A hammer with a 500-g head exerts an average force of 810n on a nail speed as it drives the nail 4 mm into wall. What was the speed of the hammer head when it hit the nail?
work done = change in Ke
(1/2) (.5)(v^2) = 810 * 4 * 10^-3
To find the speed of the hammer head when it hit the nail, we can use the principle of conservation of energy.
The work done by the hammer on the nail is equal to the change in kinetic energy of the hammer head. This can be represented as:
Work = Change in kinetic energy
The work done by the hammer is equal to the force applied by the hammer multiplied by the distance over which the force is applied. In this case, the force applied is 810 N and the distance is 4 mm (or 0.004 m). Therefore, we can write:
Work = Force * Distance
Substituting the given values:
Work = 810 N * 0.004 m
Now, let's consider the change in kinetic energy of the hammer head. The change in kinetic energy is equal to the final kinetic energy minus the initial kinetic energy. Since the hammer head starts from rest, the initial kinetic energy is zero.
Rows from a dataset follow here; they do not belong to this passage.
(** When fewer than [n] frames are free, [do_Sbrk n] returns 0 and leaves
    the whole memory system, the frame lock included, as it was. *)
Theorem do_Sbrk_refused self tid n v s :
  vm_wf v → spaces v !! self = Some s → Z.of_nat (size (fp_free (vm_frames v))) < n →
  do_Sbrk self tid n v = Ok (0, v).
Proof.
  intros Hwf Hs Hn. unfold do_Sbrk, get_space.
  rewrite (AcquireFpLock_free _ tid (vw_lock v Hwf)). cbn [mbind outcome_bind].
  rewrite Hs. cbn [mbind outcome_bind].
  rewrite (avail_guard v n _ (vw_fp v Hwf)), (proj2 (Z.leb_gt _ _)) by lia.
  rewrite ReleaseFpLock_held by done. cbn [mbind outcome_bind frameMap nAvailFrame].
  pose proof (vw_lock v Hwf) as Hl. destruct v as [? [? ? ?] ???????]. simpl in *. by subst.
Qed.

(** ** Isolation *)

Lemma page_of_phys f g x y : 0 ≤ x < PageSize → 0 ≤ y < PageSize →
  f * PageSize + x = g * PageSize + y → f = g ∧ x = y.
Proof. unfold PageSize, SectorSize. lia. Qed.

Lemma space_map_inj v a b w1 w2 va1 va2 pa : vm_wf v →
  space_map v a w1 va1 pa → space_map v b w2 va2 pa → a = b ∧ u32 va1 = u32 va2.
Proof.
  intros Hwf (s & pt & Hs & Ht & e & He & _ & _ & _ & Epa)
    (s' & pt' & Hs' & Ht' & e' & He' & _ & _ & _ & Epa').
  pose proof (Z.mod_pos_bound (u32 va1) PageSize) as H1.
  pose proof (Z.mod_pos_bound (u32 va2) PageSize) as H2.
  pose proof (u32_range va1) as R1. pose proof (u32_range va2) as R2.
  unfold is_u32 in *.
  rewrite Epa in Epa'. apply page_of_phys in Epa' as [Ef Eo];
    [|apply H1; by vm_compute|apply H2; by vm_compute].
  destruct (vw_excl v Hwf a (Z.to_nat (u32 va1 / PageSize)) b (Z.to_nat (u32 va2 / PageSize))
    (physicalPage e)) as [-> Ei]; [by exists s, pt, e|exists s', pt', e'; by rewrite Ef|].
  split; [done|].
  assert (u32 va1 / PageSize = u32 va2 / PageSize).
  { pose proof (Z.div_pos (u32 va1) PageSize). pose proof (Z.div_pos (u32 va2) PageSize).
    unfold PageSize, SectorSize in *. lia. }
  rewrite (Z.div_mod (u32 va1) PageSize), (Z.div_mod (u32 va2) PageSize) by done. congruence.
Qed.

(** The other bytes of an aligned access. *)
Lemma space_byte v a w va pa k : 0 ≤ k → u32 va mod PageSize + k < PageSize → space_map v a w va pa →
  space_map v a w (u32 va + k) (pa + k) ∧ u32 (u32 va + k) = u32 va + k.
Proof.
  intros Hk Hoff (s & pt & Hs & Hpt & e & He & H1 & H2 & H3 & ->).
  pose proof (u32_range va) as Hu. unfold is_u32, two32 in Hu.
  assert (u32 (u32 va + k) = u32 va + k) as Eu.
  { apply u32_id. unfold is_u32, two32, PageSize, SectorSize in *. zcases. }
  assert ((u32 va + k) / PageSize = u32 va / PageSize ∧ (u32 va + k) mod PageSize = u32 va mod PageSize + k) as [Ed Em]
    by (unfold PageSize, SectorSize in *; zcases).
  split; [|done]. exists s, pt. split; [done|]. split; [done|]. exists e. rewrite Eu, Ed, Em. split_and!; try done. lia.
Qed.

Lemma restored_mmu v a v1 : vm_wf v → tlb (vm_machine v) = None → RestoreState a v = Ok (tt, v1) →
  ∃ s pt, spaces v !! a = Some s ∧ ptables (vm_machine v) !! as_pageTable s = Some pt ∧ mmu_wf (vm_machine v1) ∧
    pageTable (vm_machine v1) = Some (as_pageTable s) ∧ ptables (vm_machine v1) = ptables (vm_machine v).
Proof.
  intros Hwf Htlb Hr. unfold RestoreState, get_space in Hr.
  destruct (spaces v !! a) as [s|] eqn:Es; [|discriminate Hr]. cbn [mbind outcome_bind] in Hr. injection Hr as <-.
  destruct (vw_tables v Hwf a s Es) as (pt & Hpt & Hlen). exists s, pt. split; [done|]. split; [done|]. split; [|done].
  split; [done|]. exists (as_pageTable s), pt. split; [done|]. split; [done|]. split; [done|].
  apply Forall_lookup. intros i e He. destruct (vw_used v Hwf a i (physicalPage e)) as [[? ?] _]; [by exists s, pt, e|].
  unfold entry_wf, is_u32, two32, NumPhysPages in *. lia.
Qed.

(** With the page table of [a] in the MMU, a translation that succeeds stays in
    the pages of [a], and every mapped address is translated. *)
Lemma restored_translate v a v1 va n w pa m : vm_wf v → tlb (vm_machine v) = None → access_size n →
  RestoreState a v = Ok (tt, v1) → Translate (vm_machine v1) va n w = Ok (NoException, pa, m) →
  space_map v a w va pa ∧ u32 va mod PageSize + n ≤ PageSize.
Proof.
  intros Hwf Htlb Hn Hr Ht. destruct (restored_mmu v a v1 Hwf Htlb Hr) as (s & pt & Hs & Hpt & Hmmu & Hp1 & Hpt1).
  assert (misaligned va n = false) as Hal.
  { unfold Translate in Ht. by destruct (misaligned va n). }
  destruct (Translate_spec _ va n w Hmmu Hn) as [(ex & Hne & E)|(p & pt' & pa' & e & m' & Hp & Hpt' & E & Hmap & _)];
    rewrite Ht in E; [congruence|]. injection E as <- <-. split; [|by apply aligned_offset].
  exists s, pt. split; [done|]. split; [done|]. rewrite Hp1 in Hp. injection Hp as <-. congruence.
Qed.
Lemma restored_complete v a v1 va n w : vm_wf v → tlb (vm_machine v) = None → access_size n →
  RestoreState a v = Ok (tt, v1) → misaligned va n = false → (∃ pa, space_map v a w va pa) →
  ∃ pa m, Translate (vm_machine v1) va n w = Ok (NoException, pa, m).
Proof.
  intros Hwf Htlb Hn Hr Hal (pa & s' & pt' & Hs' & Hpt' & Hmap).
  destruct (restored_mmu v a v1 Hwf Htlb Hr) as (s & pt & Hs & Hpt & Hmmu & Hp1 & Hpt1).
  destruct (Translate_complete (vm_machine v1) va n w (as_pageTable s) pt pa Hmmu Hn Hal Hp1) as (m & E & _); [congruence|congruence|].
  by exists pa, m.
Qed.

(** C1: Isolation.  Install the page table of two address spaces in turn and let
    the MMU translate an access in each: when the two accesses share a physical
    byte, the address spaces are the same and the byte has the same virtual
    address.  No process can read or write a byte of another, and no two virtual
    pages of a process alias. *)
Theorem isolation v a b v1 v2 va1 va2 n1 n2 w1 w2 pa1 pa2 m1 m2 x :
  vm_wf v → tlb (vm_machine v) = None → access_size n1 → access_size n2 →
  RestoreState a v = Ok (tt, v1) → Translate (vm_machine v1) va1 n1 w1 = Ok (NoException, pa1, m1) →
  RestoreState b v = Ok (tt, v2) → Translate (vm_machine v2) va2 n2 w2 = Ok (NoException, pa2, m2) →
  pa1 ≤ x < pa1 + n1 → pa2 ≤ x < pa2 + n2 →
  a = b ∧ u32 va1 + (x - pa1) = u32 va2 + (x - pa2).
Proof.
  intros Hwf Htlb Hn1 Hn2 R1 T1 R2 T2 Hx1 Hx2.
  destruct (restored_translate v a v1 va1 n1 w1 pa1 m1) as [M1 A1]; try done.
  destruct (restored_translate v b v2 va2 n2 w2 pa2 m2) as [M2 A2]; try done.
  apply (space_byte v a w1 va1 pa1 (x - pa1)) in M1 as [M1 E1]; [|lia|lia].
  apply (space_byte v b w2 va2 pa2 (x - pa2)) in M2 as [M2 E2]; [|lia|lia].
  replace (pa1 + (x - pa1)) with x in M1 by lia. replace (pa2 + (x - pa2)) with x in M2 by lia.
  destruct (space_map_inj v a b w1 w2 _ _ x Hwf M1 M2) as [-> E]. split; [done|]. congruence.
Qed.

(** ** The end of a process *)
Section release.
Implicit Types v : VM.

Lemma release_all_spec fs fp : fp_wf fp → NoDup fs →
  (∀ f, f ∈ fs → 0 ≤ f < NumPhysPages ∧ f ∉ fp_free fp) →
  ∃ fp', release_all fs fp = Ok fp' ∧ fp_wf fp' ∧
    fp_free fp' = list_to_set fs ∪ fp_free fp ∧ fpLock fp' = fpLock fp.
Proof.
  revert fp. induction fs as [|f fs IH]; intros fp Hwf Hnd Hf.
  { exists fp. split_and!; try done. set_solver. }
  apply NoDup_cons in Hnd as [Hnin Hnd]. cbn [release_all].
  destruct (Hf f) as [Hb Hnf]; [set_solver|].
  destruct (ReleaseFrame_spec fp f Hwf Hb Hnf) as (fp1 & -> & Hwf1 & Hfr & Hl).
  cbn [mbind outcome_bind].
  destruct (IH fp1 Hwf1 Hnd) as (fp' & -> & Hwf' & Hfr' & Hl').
  { intros g Hg. destruct (Hf g) as [? ?]; [set_solver|]. split; [done|].
    rewrite Hfr. set_solver. }
  exists fp'. split_and!; try done; [|congruence]. rewrite Hfr', Hfr. set_solver.
Qed.
(* ===== verification/ThreadData.v ===== *)
(** * userprog/addrspace.cc: the threads of a process

    [AllocateThreadData], [DeleteThreadData] and the two lookups, on the
    thread descriptors shared by the global [threadsInfos] and the process's
    [localThreadsInfos], and the layout of the thread stacks. *)
From S2P Require Import Prelude BitMap Memory Frames AddrSpace.

Definition with_thread_data (s : AddrSpace) next tb local :=
  mkAddrSpace (pid s) (numPages s) (as_pageTable s) (brk s) (nThreads s) next tb
    local (stackStartAddrs s) (semBitmap s).
Definition put_space (v : VM) (self : nat) (s : AddrSpace) : VM :=
  with_spaces v (<[self := s]> (spaces v)).

(** Dereference a [thread_info_t *]. *)
Definition get_tinfo (v : VM) (p : option nat) : outcome (nat * thread_info) :=
  match p with
  | None => Fault
  | Some a => match tinfos v !! a with Some t => Ok (a, t) | None => Fault end
  end.

Definition AllocateThreadData (self : nat) (tid : Z) : M VM Z := λ v,
  s ← get_space v self;
  '(free_idx, tb) ← Find (threadsBitmap s);
  if negb (free_idx =? -1) then
    let a := vm_nextptr v in
    ti ← arr_set (threadsInfos v) tid (Some a);
    let t := mkThreadInfo free_idx (i32 (nextUserThreadid s)) tid (Some []) in
    local ← arr_set (localThreadsInfos s) free_idx (Some a);
    let v1 := with_threads (with_nextptr v (S a)) (tidMap v) ti (<[a := t]> (tinfos v)) in
    Ok (free_idx, put_space v1 self
          (with_thread_data s (u32 (nextUserThreadid s + 1)) tb local))
  else Ok (free_idx, put_space v self
          (with_thread_data s (nextUserThreadid s) tb (localThreadsInfos s))).

Definition GetThreadInfoFromTid (tid : Z) : M VM (option nat) := λ v,
  if (0 <? tid) && (tid <=? MaxThreads) then
    b ← Test (tidMap v) tid;
    if (b : bool) then p ← arr_get (threadsInfos v) tid; Ok (p, v) else Ok (None, v)
  else Ok (None, v).

(** The loop of [GetThreadInfoFromUserthreadId] from index [i] on. *)
Fixpoint find_utid (n : nat) (v : VM) (s : AddrSpace) (utid i : Z) : outcome (option nat) :=
  match n with
  | O => Ok None
  | S n' =>
      b ← Test (threadsBitmap s) i;
      if (b : bool) then
        p ← arr_get (localThreadsInfos s) i;
        '(a, t) ← get_tinfo v p;
        if userthread_id t =? utid then Ok (Some a) else find_utid n' v s utid (i + 1)
      else find_utid n' v s utid (i + 1)
  end.
Definition GetThreadInfoFromUserthreadId (self : nat) (utid : Z) : M VM (option nat) := λ v,
  s ← get_space v self;
  r ← find_utid (Z.to_nat MaxThreadsPerProcess) v s utid 0; Ok (r, v).

Definition DeleteThreadData (self : nat) (tid : Z) : M VM unit := λ v,
  s ← get_space v self;
  b ← Test (tidMap v) tid;
  _ ← ASSERT b;
  p ← arr_get (threadsInfos v) tid;
  '(a, t) ← get_tinfo v p;
  b2 ← Test (threadsBitmap s) (addrspace_idx t);
  _ ← ASSERT b2;
  local ← arr_set (localThreadsInfos s) (addrspace_idx t) None;
  tb ← Clear (threadsBitmap s) (addrspace_idx t);
  tm ← Clear (tidMap v) tid;
  let t' := mkThreadInfo (addrspace_idx t) (userthread_id t) (thread_id t) None in
  Ok (tt, put_space (with_threads v tm (threadsInfos v) (<[a := t']> (tinfos v))) self
            (with_thread_data s (nextUserThreadid s) tb local)).

Definition GetStackStartAddr (self : nat) (index : Z) : M VM Z := λ v,
  s ← get_space v self; a ← arr_get (stackStartAddrs s) index; Ok (a, v).

(** ** Stack layout *)

(** Byte [x] belongs to the stack that starts (at its high end) at [top]. *)
Definition in_stack (top x : Z) : Prop := top - ThreadStackSize ≤ x < top.

(** C37: The stacks of the threads of a process are pairwise disjoint and lie
    below the main thread's first stack block; every stack but the last is
    inside the [UserStackSize] bytes reserved above the program, and the last
    one reaches exactly 16 bytes below them. *)
Theorem thread_stacks size i j ti tj :
  stack_addrs size !! i = Some ti → stack_addrs size !! j = Some tj →
  (∀ x, in_stack ti x → in_stack tj x → i = j) ∧
  (∀ x, in_stack ti x → ¬ in_stack (size - 16) x) ∧
  (∀ x, in_stack ti x → size - UserStackSize - 16 ≤ x < size - 16) ∧
  ((∀ x, in_stack ti x → size - UserStackSize ≤ x) ↔ (i < 6)%nat).
Proof.
  assert (∀ k t, stack_addrs size !! k = Some t →
    (k < 7)%nat ∧ t = size - 16 - 256 - Z.of_nat k * 256) as Hk.
  { intros k t. unfold stack_addrs. rewrite list_lookup_fmap, fmap_Some.
    intros (n & Hn & ->). apply lookup_seq in Hn as [-> Hn]. split; [exact Hn|]. done. }
  intros [Hi Ei]%Hk [Hj Ej]%Hk.
  unfold in_stack. change ThreadStackSize with 256. change UserStackSize with 2048.
  split; [intros; lia|]. split; [intros; lia|]. split; [intros; lia|]. split.
  - intros H. specialize (H (ti - 256)). lia.
  - intros H x Hx. lia.
Qed.

Lemma thread_stacks_witness :
  stack_addrs 4096 !! 0%nat = Some 3824 ∧ stack_addrs 4096 !! 6%nat = Some 2288 ∧
  ¬ in_stack 2288 3600.
Proof.
  split; [reflexivity|]. split; [reflexivity|]. intros H.
  pose proof (proj1 (thread_stacks 4096 0 6 3824 2288 eq_refl eq_refl) 3600
    ltac:(vm_compute; split; [discriminate|reflexivity]) H). discriminate.
Defined.

(** ** The thread table invariant *)
Section thread_table.
Implicit Types (v : VM) (s : AddrSpace).

(** Slot [i] of the process is occupied by descriptor [t] at address [a]. *)
Definition slot v s (i : Z) (a : nat) (t : thread_info) : Prop :=
  0 ≤ i < MaxThreadsPerProcess ∧ bit (threadsBitmap s) i = true ∧
  localThreadsInfos s !! Z.to_nat i = Some (Some a) ∧ tinfos v !! a = Some t.

Record threads_wf v s : Prop := mkThreadsWf {
  tw_bm : bm_wf (threadsBitmap s);
  tw_bits : numBits (threadsBitmap s) = MaxThreadsPerProcess;
  tw_local : Z.of_nat (length (localThreadsInfos s)) = MaxThreadsPerProcess;
  tw_tid : bm_wf (tidMap v) ∧ numBits (tidMap v) = MaxThreads ∧
    Z.of_nat (length (threadsInfos v)) = MaxThreads;
  tw_next : 0 < nextUserThreadid s < two31;
  tw_ptr : ∀ a t, tinfos v !! a = Some t → (a < vm_nextptr v)%nat;
  tw_full : ∀ i, 0 ≤ i < MaxThreadsPerProcess → bit (threadsBitmap s) i = true →
    ∃ a t, slot v s i a t;
  tw_slot : ∀ i a t, slot v s i a t → addrspace_idx t = i ∧
    0 < userthread_id t < nextUserThreadid s ∧
    0 ≤ thread_id t < MaxThreads ∧ bit (tidMap v) (thread_id t) = true ∧
    threadsInfos v !! Z.to_nat (thread_id t) = Some (Some a);
  tw_inj : ∀ i a t j b u, slot v s i a t → slot v s j b u →
    userthread_id t = userthread_id u → i = j
}.

(** The search returns the descriptor of the slot with that identifier. *)
Definition utid_slot v s (utid : Z) (r : option nat) : Prop :=
  match r with
  | Some a => ∃ i t, slot v s i a t ∧ userthread_id t = utid
  | None => ∀ i a t, slot v s i a t → userthread_id t ≠ utid
  end.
The final kinetic energy can be calculated using the formula:
Kinetic energy = (1/2) * mass * velocity^2
The mass of the hammer head is given as 500 g, which can be converted to 0.5 kg. Now, let's assume the final velocity of the hammer head is v m/s. Therefore, the final kinetic energy can be written as:
Final kinetic energy = (1/2) * 0.5 kg * v^2
Since the hammer does work on the nail, the work done by the hammer is equal to the change in kinetic energy:
Work = Final kinetic energy - Initial kinetic energy
Substituting the values:
810 N * 0.004 m = (1/2) * 0.5 kg * v^2
Now, we can solve for the velocity of the hammer head (v):
v^2 = (2 * 810 N * 0.004 m) / 0.5 kg
v^2 = 648 m^2/s^2
v = sqrt(648) m/s
v ≈ 25.45 m/s
Therefore, the speed of the hammer head when it hit the nail was approximately 25.45 m/s.